Restate word for word the line containing "Ok (cached_as p b h, hs', Some" and all remaining lines of the entries below.

Collected data entries:
────────────────
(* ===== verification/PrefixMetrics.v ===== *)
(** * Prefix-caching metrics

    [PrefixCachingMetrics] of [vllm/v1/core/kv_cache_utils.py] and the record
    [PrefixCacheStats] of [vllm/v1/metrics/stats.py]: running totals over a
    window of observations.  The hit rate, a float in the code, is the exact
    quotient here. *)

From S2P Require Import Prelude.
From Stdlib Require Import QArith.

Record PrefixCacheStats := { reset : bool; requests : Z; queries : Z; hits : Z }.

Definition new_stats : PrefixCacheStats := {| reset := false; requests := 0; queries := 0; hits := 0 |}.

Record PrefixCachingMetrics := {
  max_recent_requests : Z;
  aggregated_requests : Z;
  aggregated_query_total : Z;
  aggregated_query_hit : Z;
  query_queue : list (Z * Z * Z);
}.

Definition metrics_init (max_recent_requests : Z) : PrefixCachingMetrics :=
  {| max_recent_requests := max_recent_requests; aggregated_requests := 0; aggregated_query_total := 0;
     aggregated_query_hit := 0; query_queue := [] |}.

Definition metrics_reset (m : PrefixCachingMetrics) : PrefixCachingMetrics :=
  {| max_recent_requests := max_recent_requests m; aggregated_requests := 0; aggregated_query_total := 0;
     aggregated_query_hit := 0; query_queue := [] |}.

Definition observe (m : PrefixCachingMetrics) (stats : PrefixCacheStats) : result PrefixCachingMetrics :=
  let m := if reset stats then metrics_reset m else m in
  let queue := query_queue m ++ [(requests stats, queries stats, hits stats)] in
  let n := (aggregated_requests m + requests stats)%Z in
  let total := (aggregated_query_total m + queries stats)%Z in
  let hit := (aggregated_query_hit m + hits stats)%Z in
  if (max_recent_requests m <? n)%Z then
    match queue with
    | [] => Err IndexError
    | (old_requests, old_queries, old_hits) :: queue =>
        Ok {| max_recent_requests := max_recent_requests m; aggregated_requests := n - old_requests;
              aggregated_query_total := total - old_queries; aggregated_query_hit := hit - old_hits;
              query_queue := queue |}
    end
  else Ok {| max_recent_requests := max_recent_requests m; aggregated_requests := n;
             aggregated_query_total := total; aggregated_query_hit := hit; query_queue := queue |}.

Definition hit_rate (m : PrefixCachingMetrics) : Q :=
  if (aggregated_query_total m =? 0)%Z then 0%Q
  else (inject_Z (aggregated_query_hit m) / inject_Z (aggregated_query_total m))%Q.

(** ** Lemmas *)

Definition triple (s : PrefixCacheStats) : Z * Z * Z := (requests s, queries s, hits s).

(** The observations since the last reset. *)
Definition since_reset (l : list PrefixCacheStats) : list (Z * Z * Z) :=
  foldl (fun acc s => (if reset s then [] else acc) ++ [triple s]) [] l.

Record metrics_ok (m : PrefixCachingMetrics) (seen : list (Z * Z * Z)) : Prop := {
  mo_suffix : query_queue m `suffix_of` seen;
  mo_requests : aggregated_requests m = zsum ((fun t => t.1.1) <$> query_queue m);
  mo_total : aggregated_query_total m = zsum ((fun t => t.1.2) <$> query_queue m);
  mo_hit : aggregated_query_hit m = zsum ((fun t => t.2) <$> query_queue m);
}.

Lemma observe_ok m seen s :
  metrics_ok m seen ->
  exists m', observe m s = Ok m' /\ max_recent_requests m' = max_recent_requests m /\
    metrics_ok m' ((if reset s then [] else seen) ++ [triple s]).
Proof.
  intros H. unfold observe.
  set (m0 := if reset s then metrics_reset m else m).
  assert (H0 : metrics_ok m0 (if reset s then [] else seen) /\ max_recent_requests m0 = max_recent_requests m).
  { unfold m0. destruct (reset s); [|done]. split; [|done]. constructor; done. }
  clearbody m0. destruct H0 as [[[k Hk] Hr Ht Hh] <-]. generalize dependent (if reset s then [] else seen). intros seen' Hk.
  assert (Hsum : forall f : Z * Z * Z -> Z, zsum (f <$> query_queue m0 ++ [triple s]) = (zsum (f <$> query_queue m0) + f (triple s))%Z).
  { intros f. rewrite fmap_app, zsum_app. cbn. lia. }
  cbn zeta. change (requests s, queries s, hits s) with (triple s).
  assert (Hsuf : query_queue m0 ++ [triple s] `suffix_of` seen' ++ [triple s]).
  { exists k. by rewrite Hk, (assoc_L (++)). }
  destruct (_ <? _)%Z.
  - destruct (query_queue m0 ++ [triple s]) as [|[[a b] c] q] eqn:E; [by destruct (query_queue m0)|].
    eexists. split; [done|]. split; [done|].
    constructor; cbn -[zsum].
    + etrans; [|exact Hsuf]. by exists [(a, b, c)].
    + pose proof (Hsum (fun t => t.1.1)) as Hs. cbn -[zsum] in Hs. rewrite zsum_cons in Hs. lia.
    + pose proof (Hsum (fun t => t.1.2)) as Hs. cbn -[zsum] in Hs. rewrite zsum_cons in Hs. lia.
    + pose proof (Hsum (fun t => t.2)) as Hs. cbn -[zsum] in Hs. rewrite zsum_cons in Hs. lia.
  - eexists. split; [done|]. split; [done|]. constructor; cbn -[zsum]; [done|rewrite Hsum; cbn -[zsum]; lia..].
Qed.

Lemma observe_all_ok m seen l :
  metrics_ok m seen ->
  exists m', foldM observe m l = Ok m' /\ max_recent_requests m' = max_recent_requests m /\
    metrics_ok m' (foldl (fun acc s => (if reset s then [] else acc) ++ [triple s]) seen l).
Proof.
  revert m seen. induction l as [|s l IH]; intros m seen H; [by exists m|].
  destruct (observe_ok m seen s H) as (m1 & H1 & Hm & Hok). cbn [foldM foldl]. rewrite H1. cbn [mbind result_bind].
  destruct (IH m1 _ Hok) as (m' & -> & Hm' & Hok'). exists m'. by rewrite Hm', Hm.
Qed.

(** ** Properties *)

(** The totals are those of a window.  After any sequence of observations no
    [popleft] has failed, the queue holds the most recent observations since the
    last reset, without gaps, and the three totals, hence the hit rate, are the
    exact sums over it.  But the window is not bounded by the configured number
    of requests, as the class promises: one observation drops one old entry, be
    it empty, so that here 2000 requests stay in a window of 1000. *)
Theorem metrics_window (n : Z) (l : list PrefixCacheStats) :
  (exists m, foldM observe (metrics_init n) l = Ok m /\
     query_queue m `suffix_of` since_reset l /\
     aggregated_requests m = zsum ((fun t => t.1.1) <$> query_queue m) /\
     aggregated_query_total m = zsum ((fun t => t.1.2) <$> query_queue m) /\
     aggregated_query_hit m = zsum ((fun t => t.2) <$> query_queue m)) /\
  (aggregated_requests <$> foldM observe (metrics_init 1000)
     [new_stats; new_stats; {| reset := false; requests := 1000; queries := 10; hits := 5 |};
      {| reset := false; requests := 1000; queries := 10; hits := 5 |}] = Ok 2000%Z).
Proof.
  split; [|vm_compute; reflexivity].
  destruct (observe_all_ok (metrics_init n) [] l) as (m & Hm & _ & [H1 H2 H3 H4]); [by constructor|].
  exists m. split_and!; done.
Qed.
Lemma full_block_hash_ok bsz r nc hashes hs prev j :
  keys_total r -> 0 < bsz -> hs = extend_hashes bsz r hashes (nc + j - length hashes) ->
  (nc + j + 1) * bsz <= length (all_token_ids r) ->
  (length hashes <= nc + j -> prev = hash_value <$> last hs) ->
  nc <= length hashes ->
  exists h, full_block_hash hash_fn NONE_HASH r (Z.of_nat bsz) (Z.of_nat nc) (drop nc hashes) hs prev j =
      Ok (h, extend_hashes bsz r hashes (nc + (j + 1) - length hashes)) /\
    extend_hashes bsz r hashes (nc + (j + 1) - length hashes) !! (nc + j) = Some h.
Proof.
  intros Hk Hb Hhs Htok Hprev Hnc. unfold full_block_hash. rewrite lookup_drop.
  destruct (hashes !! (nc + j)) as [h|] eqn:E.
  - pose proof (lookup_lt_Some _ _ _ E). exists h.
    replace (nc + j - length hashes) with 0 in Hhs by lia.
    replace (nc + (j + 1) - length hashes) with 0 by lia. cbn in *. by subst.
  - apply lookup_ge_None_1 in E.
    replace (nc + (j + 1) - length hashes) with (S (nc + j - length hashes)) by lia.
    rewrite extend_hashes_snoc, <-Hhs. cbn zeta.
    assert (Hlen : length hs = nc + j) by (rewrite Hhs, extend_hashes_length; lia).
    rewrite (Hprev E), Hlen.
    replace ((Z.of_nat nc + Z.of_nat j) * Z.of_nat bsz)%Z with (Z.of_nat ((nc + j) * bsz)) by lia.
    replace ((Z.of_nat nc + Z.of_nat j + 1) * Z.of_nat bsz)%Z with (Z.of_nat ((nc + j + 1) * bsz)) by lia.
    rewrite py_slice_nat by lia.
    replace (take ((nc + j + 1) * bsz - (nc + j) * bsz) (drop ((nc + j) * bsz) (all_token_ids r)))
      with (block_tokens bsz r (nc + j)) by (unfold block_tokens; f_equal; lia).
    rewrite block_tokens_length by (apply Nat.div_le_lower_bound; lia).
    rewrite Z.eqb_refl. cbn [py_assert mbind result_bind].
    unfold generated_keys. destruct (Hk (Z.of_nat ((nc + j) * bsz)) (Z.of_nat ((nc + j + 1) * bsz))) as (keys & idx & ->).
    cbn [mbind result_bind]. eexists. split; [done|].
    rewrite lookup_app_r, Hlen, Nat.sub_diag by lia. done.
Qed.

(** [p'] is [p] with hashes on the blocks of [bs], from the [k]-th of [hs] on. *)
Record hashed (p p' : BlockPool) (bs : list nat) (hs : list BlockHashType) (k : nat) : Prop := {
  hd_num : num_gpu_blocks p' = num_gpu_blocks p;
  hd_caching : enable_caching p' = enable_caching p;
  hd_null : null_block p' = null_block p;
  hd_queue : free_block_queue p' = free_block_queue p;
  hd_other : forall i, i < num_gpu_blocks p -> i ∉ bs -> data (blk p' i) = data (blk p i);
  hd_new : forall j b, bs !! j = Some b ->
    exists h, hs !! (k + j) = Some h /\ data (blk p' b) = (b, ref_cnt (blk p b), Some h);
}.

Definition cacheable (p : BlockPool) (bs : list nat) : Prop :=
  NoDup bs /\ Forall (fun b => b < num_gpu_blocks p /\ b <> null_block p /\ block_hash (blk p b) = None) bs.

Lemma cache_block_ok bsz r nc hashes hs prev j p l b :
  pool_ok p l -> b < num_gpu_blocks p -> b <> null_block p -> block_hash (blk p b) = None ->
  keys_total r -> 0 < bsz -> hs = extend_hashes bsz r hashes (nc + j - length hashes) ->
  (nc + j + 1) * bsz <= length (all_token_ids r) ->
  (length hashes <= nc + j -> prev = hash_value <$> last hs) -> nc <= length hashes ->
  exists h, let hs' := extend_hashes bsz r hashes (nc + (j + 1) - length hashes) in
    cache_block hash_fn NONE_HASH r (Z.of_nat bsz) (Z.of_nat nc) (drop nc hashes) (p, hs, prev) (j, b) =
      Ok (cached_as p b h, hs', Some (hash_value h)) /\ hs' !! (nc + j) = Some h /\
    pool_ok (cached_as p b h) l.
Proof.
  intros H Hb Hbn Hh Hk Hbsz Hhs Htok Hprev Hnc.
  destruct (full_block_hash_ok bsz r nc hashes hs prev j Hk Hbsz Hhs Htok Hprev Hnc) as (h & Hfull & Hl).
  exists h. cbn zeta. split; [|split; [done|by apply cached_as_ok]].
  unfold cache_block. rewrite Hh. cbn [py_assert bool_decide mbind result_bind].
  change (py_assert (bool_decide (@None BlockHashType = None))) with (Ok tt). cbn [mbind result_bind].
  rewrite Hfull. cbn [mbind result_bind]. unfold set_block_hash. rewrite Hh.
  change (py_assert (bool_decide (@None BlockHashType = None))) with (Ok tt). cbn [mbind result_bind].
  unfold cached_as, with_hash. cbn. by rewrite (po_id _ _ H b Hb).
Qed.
────────────────
▸ **SOLUTION**
      Ok (cached_as p b h, hs', Some (hash_value h)) /\ hs' !! (nc + j) = Some h /\
    pool_ok (cached_as p b h) l.
Proof.
  intros H Hb Hbn Hh Hk Hbsz Hhs Htok Hprev Hnc.
  destruct (full_block_hash_ok bsz r nc hashes hs prev j Hk Hbsz Hhs Htok Hprev Hnc) as (h & Hfull & Hl).
  exists h. cbn zeta. split; [|split; [done|by apply cached_as_ok]].
  unfold cache_block. rewrite Hh. cbn [py_assert bool_decide mbind result_bind].
  change (py_assert (bool_decide (@None BlockHashType = None))) with (Ok tt). cbn [mbind result_bind].
  rewrite Hfull. cbn [mbind result_bind]. unfold set_block_hash. rewrite Hh.
  change (py_assert (bool_decide (@None BlockHashType = None))) with (Ok tt). cbn [mbind result_bind].
  unfold cached_as, with_hash. cbn. by rewrite (po_id _ _ H b Hb).
Qed.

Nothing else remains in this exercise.